■ **Supplied data**

(** The run of [upload] on a resolved backend, in closed form, when the
    uploads that settle all return. *)
Lemma upload_run_closed order files customUploaderProfileId directoryPath
    isFromFileManage st uploaderProfile uploader successRes failRes :
  findProfile (wantedProfileId customUploaderProfileId) = Some uploaderProfile →
  getUploaderByName (UploaderProfile.uploaderName uploaderProfile) = Some uploader →
  let newOptions := UploaderProfile.uploaderOptions uploaderProfile in
  let started :=
    imap (λ i file,
            (baseInfoAt uploaderProfile (uuids st) (ticks st) i file,
             Uploader.upload uploader newOptions file
               (fileNameAt (uuids st) i file) directoryPath isFromFileManage))
         files in
  settle order started [] [] = Ok (successRes, failRes) →
  let uploadedData :=
    omap (λ i, started !! i ≫= failRecord) order ++
    omap (λ i, started !! i ≫= successRecord) order in
  ∃ st2,
    history st2 = history_add uploadedData (history st) ∧
    clipboard st2 = clipboard st ∧
    let presented := presentResult files successRes failRes st2 in
    upload order files customUploaderProfileId directoryPath isFromFileManage st
    = (Ok JUndefined, state_of presented,
       [ChangeOptions (Uploader.name uploader) newOptions] ++
       imap (λ i file,
               UploaderUpload (Uploader.name uploader) file
                 (fileNameAt (uuids st) i file) directoryPath isFromFileManage)
            files ++
       historyEvents uploadedData (history st) ++
       managedEvents isFromFileManage ++
       trace_of presented ++ caught (result_of presented)).
Proof.
  intros Hfind Hreg newOptions started Hsettle uploadedData.
  pose proof (upload_started uploader uploaderProfile directoryPath isFromFileManage
                files st) as Hfor.
  cbv zeta in Hfor. fold newOptions started in Hfor.
  destruct (settle_in_order _ _ _ _ _ _ Hsettle) as [Hs Hf]. simpl in Hs, Hf.
  assert (failRes ++ successRes = uploadedData) as Hdata by (by rewrite Hs, Hf).
  eexists. split; [|split]; [| |cbv zeta].
  3:{ rewrite (upload_resolved _ _ _ _ _ _ _ _ _ _ _ _ _ _ _ _ _ _ Hfind Hreg).
      fold newOptions.
      rewrite (runBatch_settled _ _ _ _ _ _ _ _ _ _ _ _ _ _ _ _ _ _ _ _ Hfor Hsettle).
      rewrite Hdata. rewrite !trace_of_run, !state_of_run, !result_of_run.
      cbn [history]. rewrite <-!app_assoc. reflexivity. }
  - done.
  - done.
Qed.

(** The uploads of a batch that all settle, none throwing: the records
    pushed are those of all the started uploads, one per file. *)
Lemma settle_Ok_all started order :
  ∀ successRes failRes res,
    settle order started successRes failRes = Ok res →
    ∀ i s, i ∈ order → started !! i = Some s → ∃ r, s.2 = Ok r.
Proof.
  induction order as [|j order IH]; intros successRes failRes res Hsettle i s Hi Hs.
  { by apply elem_of_nil in Hi. }
  simpl in Hsettle.
  apply elem_of_cons in Hi as [->|Hi].
  - rewrite Hs in Hsettle. destruct s as [baseInfo [[data|desc]|err]]; simpl in *;
      [by eexists|by eexists|done].
  - destruct (started !! j) as [[baseInfo [[data|desc]|err]]|]; simpl in Hsettle;
      [by eapply IH..|done|by eapply IH].
Qed.

Lemma omap_lookup_bind {A B : Type} (l : list A) (f : A → option B) (order : list nat) :
  omap (λ i, l !! i ≫= f) order = omap f (omap (λ i, l !! i) order).
Proof.
  induction order as [|i order IH]; [done|].
  cbn [omap list_omap]. destruct (l !! i) as [a|]; simpl; [|done].
  cbn [omap list_omap]. by rewrite IH.
Qed.

Lemma records_length (started : list (UploadedFileInfo.t * Result Response.t)) :
  Forall (λ s, ∃ r, s.2 = Ok r) started →
  length (omap successRecord started) + length (omap failRecord started)
  = length started.
Proof.
  induction 1 as [|[baseInfo outcome] started [r Hr] _ IH]; [done|].
  simpl in Hr. subst outcome. cbn [omap list_omap].
  unfold successRecord at 1, failRecord at 1.
  destruct r as [data|desc]; simpl; lia.
Qed.

Lemma settled_records (started : list (UploadedFileInfo.t * Result Response.t))
    order successRes failRes :
  order ≡ₚ seq 0 (length started) →
  settle order started [] [] = Ok (successRes, failRes) →
  successRes ≡ₚ omap successRecord started ∧
  failRes ≡ₚ omap failRecord started ∧
  length successRes + length failRes = length started.
Proof.
  intros Horder Hsettle.
  destruct (settle_in_order _ _ _ _ _ _ Hsettle) as [Hs Hf]. simpl in Hs, Hf.
  assert (successRes ≡ₚ omap successRecord started) as Hsp.
  { by rewrite Hs, omap_lookup_bind, (omap_lookup_Permutation _ _ Horder). }
  assert (failRes ≡ₚ omap failRecord started) as Hfp.
  { by rewrite Hf, omap_lookup_bind, (omap_lookup_Permutation _ _ Horder). }
  split; [done|]. split; [done|].
  rewrite Hsp, Hfp. apply records_length.
  apply Forall_forall. intros s Hin. apply list_elem_of_lookup in Hin as [i Hi].
  apply (settle_Ok_all _ _ _ _ _ Hsettle i s); [|done].
  rewrite Horder. apply elem_of_seq. apply lookup_lt_Some in Hi. lia.
Qed.

(** A success record carries the URL and the size the backend returned. *)
Lemma success_fields (started : list (UploadedFileInfo.t * Result Response.t))
    (order : list nat) :
  (λ r, (UploadedFileInfo.url r, UploadedFileInfo.size r))
    <$> omap (λ i, started !! i ≫= successRecord) order
  = omap (λ i, started !! i ≫= successData) order.
Proof.
  induction order as [|i order IH]; [done|].
  cbn [omap list_omap]. destruct (started !! i) as [[baseInfo outcome]|]; [|done].
  destruct outcome as [[data|desc]|err]; [|done..].
  cbn. by f_equal.
Qed.

(** A batch whose uploads all return settles, whatever the order. *)
Lemma uploads_settle order files directoryPath isFromFileManage st uploaderProfile
    uploader :
  (∀ i file, files !! i = Some file →
     ∃ r, Uploader.upload uploader (UploaderProfile.uploaderOptions uploaderProfile)
            file (fileNameAt (uuids st) i file) directoryPath isFromFileManage
          = Ok r) →
  let newOptions := UploaderProfile.uploaderOptions uploaderProfile in
  let started :=
    imap (λ i file,
            (baseInfoAt uploaderProfile (uuids st) (ticks st) i file,
             Uploader.upload uploader newOptions file
               (fileNameAt (uuids st) i file) directoryPath isFromFileManage))
         files in
  ∃ successRes failRes, settle order started [] [] = Ok (successRes, failRes).
Proof.
  intros Hreturn newOptions started.
  destruct (settle_returns started order) with (successRes := @nil UploadedFileInfo.t)
    (failRes := @nil UploadedFileInfo.t) as (successRes & failRes & Hsettle & _).
  { intros i s _ Hi. unfold started in Hi. rewrite list_lookup_imap in Hi.
    destruct (files !! i) as [file|] eqn:Hfile; [|done]. simpl in Hi.
    inversion Hi; subst s. simpl. by apply Hreturn. }
  by exists successRes, failRes.
Qed.
(** X17. Under dry-run the handler does not depend on what [release()] would
    do: with any other outcomes for the calls, the run prints the same lines,
    ends with the same counters and returns or raises the same. *)
Theorem dry_run_ignores_release_outcome (event : gmap string pyval)
    (context : option Context) (env : gmap string string) (now_ms : Z)
    (ec2 : exn + unit) (addresses : list VpcAddress) (listing_end : exn + unit)
    (outcome : VpcAddress -> exn + unit) st :
  dry_run_of event env = true ->
  lambda_handler event context env now_ms ec2
    (map (fun a => with_release (outcome a) a) addresses) listing_end st
  = lambda_handler event context env now_ms ec2 addresses listing_end st.
Proof.
  intros Hd. rewrite !lambda_handler_eq. cbv zeta.
  destruct (start (config_of event env) context ec2 st) as [st0 [e|[]]]; [reflexivity|].
  assert (Hl : forall s,
             reconcile (config_of event env)
               (map (fun a => with_release (outcome a) a) addresses) s
             = reconcile (config_of event env) addresses s).
  { induction addresses as [|a rest IH]; intros s; [reflexivity|].
    simpl map. rewrite !reconcile_cons, loop_body_with_release by exact Hd.
    destruct (loop_body (config_of event env) a s) as [s' [e|[]]]; [reflexivity|apply IH]. }
  rewrite Hl. reflexivity.
Qed.

Lemma dry_run_ignores_release_outcome_witness :
  lambda_handler {["dry_run" := PyBool true]} None ∅ 1700000000000 (inr tt)
    (map (fun a => with_release (inl access_denied) a) five_addresses) (inr tt)
    initial_state
  = lambda_handler {["dry_run" := PyBool true]} None ∅ 1700000000000 (inr tt)
      five_addresses (inr tt) initial_state.
Proof.
  apply (dry_run_ignores_release_outcome {["dry_run" := PyBool true]} None ∅ 1700000000000
           (inr tt) five_addresses (inr tt) (fun _ => inl access_denied) initial_state).
  vm_compute. reflexivity.
Defined.

(** Without dry-run the outcome does matter. *)
Example release_outcome_matters :
  (lambda_handler {["dry_run" := PyBool false]} None ∅ 1700000000000 (inr tt)
     (map (fun a => with_release (inl access_denied) a) five_addresses) (inr tt)
     initial_state).2
  = inl access_denied.
Proof. vm_compute. reflexivity. Qed.

(** ** The order of the addresses *)

Lemma bump_incr_comm b b' c :
  bump b (incr_scanned (bump b' (incr_scanned c)))
  = bump b' (incr_scanned (bump b (incr_scanned c))).
Proof. destruct b, b'; reflexivity. Qed.

(** A loop that ends without a raise ends without one on any reordering of
    the addresses, with the same counters and the same calls in another
    order. *)
Lemma reconcile_permutation cfg l l' :
  l ≡ₚ l' ->
  forall st st1,
    reconcile cfg l st = (st1, inr tt) ->
    exists st2 calls calls',
      reconcile cfg l' st = (st2, inr tt)
      /\ counters st2 = counters st1
      /\ release_calls st1 = release_calls st ++ calls
      /\ release_calls st2 = release_calls st ++ calls'
      /\ calls ≡ₚ calls'.
Proof.
  induction 1 as [|x l l' Hp IH|x y l|l l' l'' Hp1 IH1 Hp2 IH2]; intros st st1 Hrun.
  - exists st1, [], []. rewrite reconcile_nil in Hrun. injection Hrun as <-.
    rewrite reconcile_nil, app_nil_r. auto.
  - rewrite reconcile_cons in Hrun.
    destruct (loop_body_turn cfg x) as (lx & kx & fx & rx & _ & _ & Hx).
    rewrite Hx in Hrun. destruct rx as [e|[]]; [discriminate|].
    destruct (IH _ _ Hrun) as (st2 & calls & calls' & H1 & H2 & H3 & H4 & H5).
    exists st2, (kx ++ calls), (kx ++ calls').
    rewrite reconcile_cons, Hx. split; [exact H1|]. split; [exact H2|].
    rewrite H3, H4. simpl. rewrite <- !app_assoc.
    split; [reflexivity|]. split; [reflexivity|]. by apply Permutation_app_head.
  - destruct (loop_body_turn cfg x) as (lx & kx & fx & rx & _ & Htx & Hx).
    destruct (loop_body_turn cfg y) as (ly & ky & fy & ry & _ & Hty & Hy).
    destruct (reconcile_run cfg l) as (ll & kl & g & rl & _ & _ & Hl).
    rewrite reconcile_cons, Hy in Hrun. destruct ry as [e|[]]; [discriminate|].
    cbv beta iota in Hrun.
    rewrite reconcile_cons, Hx in Hrun. destruct rx as [e|[]]; [discriminate|].
    cbv beta iota in Hrun.
    rewrite Hl in Hrun. destruct rl as [e|[]]; [discriminate|].
    injection Hrun as <-.
    destruct (turn_continue _ _ _ _ Htx) as (bx & -> & _).
    destruct (turn_continue _ _ _ _ Hty) as (by' & -> & _).
    eexists _, (ky ++ kx ++ kl), (kx ++ ky ++ kl).
    rewrite reconcile_cons, Hx. cbv beta iota. rewrite reconcile_cons, Hy. cbv beta iota.
    rewrite Hl. split; [reflexivity|]. simpl.
    rewrite <- !app_assoc. split; [rewrite bump_incr_comm; reflexivity|].
    split; [reflexivity|]. split; [reflexivity|]. apply Permutation_app_swap_app.
  - destruct (IH1 _ _ Hrun) as (st2 & c1 & c2 & H1 & H2 & H3 & H4 & H5).
    destruct (IH2 _ _ H1) as (st3 & c2' & c3 & J1 & J2 & J3 & J4 & J5).
    exists st3, c1, c3. split; [exact J1|]. split; [congruence|].
    split; [exact H3|]. split; [exact J4|].
    rewrite H4 in J3. apply app_inv_head in J3. subst c2'.
    by etrans.
Qed.

(** X18. The counters do not depend on the order in which the addresses
    come: when the handler returns on a list of addresses, it returns on any
    reordering of the list, with the same counters; the calls of [release()]
    it made are the same up to order, and are made in the order of the
    reordered list. *)
Theorem counters_ignore_order (event : gmap string pyval) (context : option Context)
    (env : gmap string string) (now_ms : Z) (ec2 : exn + unit)
    (addresses addresses' : list VpcAddress) (listing_end : exn + unit)
    st st1 response :
  addresses ≡ₚ addresses' ->
  lambda_handler event context env now_ms ec2 addresses listing_end st
  = (st1, inr response) ->
  exists st2 calls calls',
    lambda_handler event context env now_ms ec2 addresses' listing_end st
    = (st2, inr response)
    /\ counters st2 = counters st1
    /\ release_calls st1 = release_calls st ++ calls
    /\ release_calls st2 = release_calls st ++ calls'
    /\ calls ≡ₚ calls'
    /\ calls' `sublist_of` map allocation_id addresses'.
Proof.
  intros Hp Hrun. rewrite lambda_handler_eq in Hrun. rewrite lambda_handler_eq. cbv zeta in *.
  set (cfg := config_of event env) in *.
  destruct (start_cases cfg context) as (line & _ & Hs). rewrite Hs in Hrun |- *.
  destruct ec2 as [e0|[]]; [discriminate|].
  set (st0 := mkState zero_counters (stdout st ++ [line]) (release_calls st)) in *.
  destruct (reconcile cfg addresses st0) as [sa [e|[]]] eqn:Ha; [discriminate|].
  destruct listing_end as [e2|[]]; [discriminate|].
  destruct (reconcile_permutation cfg _ _ Hp _ _ Ha)
    as (sb & calls & calls' & Hb & Hc & Hk & Hk' & Hperm).
  destruct (reconcile_calls cfg addresses' st0) as (c' & Hc' & Hsub).
  rewrite Hb in Hc' |- *. simpl in Hc'. rewrite Hk' in Hc'.
  apply app_inv_head in Hc'. subst c'.
  destruct (finish_returns cfg context now_ms sa) as (ta & Hfa & _).
  destruct (finish_returns cfg context now_ms sb) as (tb & Hfb & _).
  rewrite Hfa in Hrun. injection Hrun as <- <-. rewrite Hfb.
  eexists _, calls, calls'. split; [reflexivity|]. simpl. auto 10.
Qed.

Lemma counters_ignore_order_witness :
  exists st2,
    lambda_handler {["dry_run" := PyBool false]} None ∅ 1700000000000 (inr tt)
      (eip_throttled :: five_addresses) (inr tt) initial_state
    = (st2, inr OK_RESPONSE)
    /\ counters st2 = mkCounters 6 2 1 1 0 1 1
    /\ release_calls st2 = ["eipalloc-06"; "eipalloc-05"].
Proof.
  destruct (counters_ignore_order {["dry_run" := PyBool false]} None ∅ 1700000000000
              (inr tt) (five_addresses ++ [eip_throttled]) (eip_throttled :: five_addresses)
              (inr tt) initial_state
              (lambda_handler {["dry_run" := PyBool false]} None ∅ 1700000000000 (inr tt)
                 (five_addresses ++ [eip_throttled]) (inr tt) initial_state).1
              OK_RESPONSE) as (st2 & calls & calls' & H1 & H2 & _).
  - symmetry. apply Permutation_cons_append.
  - vm_compute. reflexivity.
  - exists st2. split; [exact H1|]. split.
    + rewrite H2. vm_compute. reflexivity.
    + vm_compute in H1. injection H1 as <-. reflexivity.
Defined.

■ **Your assignment**
Print the listing above from its first line through the line with "isFromFileManage st uploaderProfile uploader", and stop there.

■ **Solution**
(** The run of [upload] on a resolved backend, in closed form, when the
    uploads that settle all return. *)
Lemma upload_run_closed order files customUploaderProfileId directoryPath
    isFromFileManage st uploaderProfile uploader successRes failRes :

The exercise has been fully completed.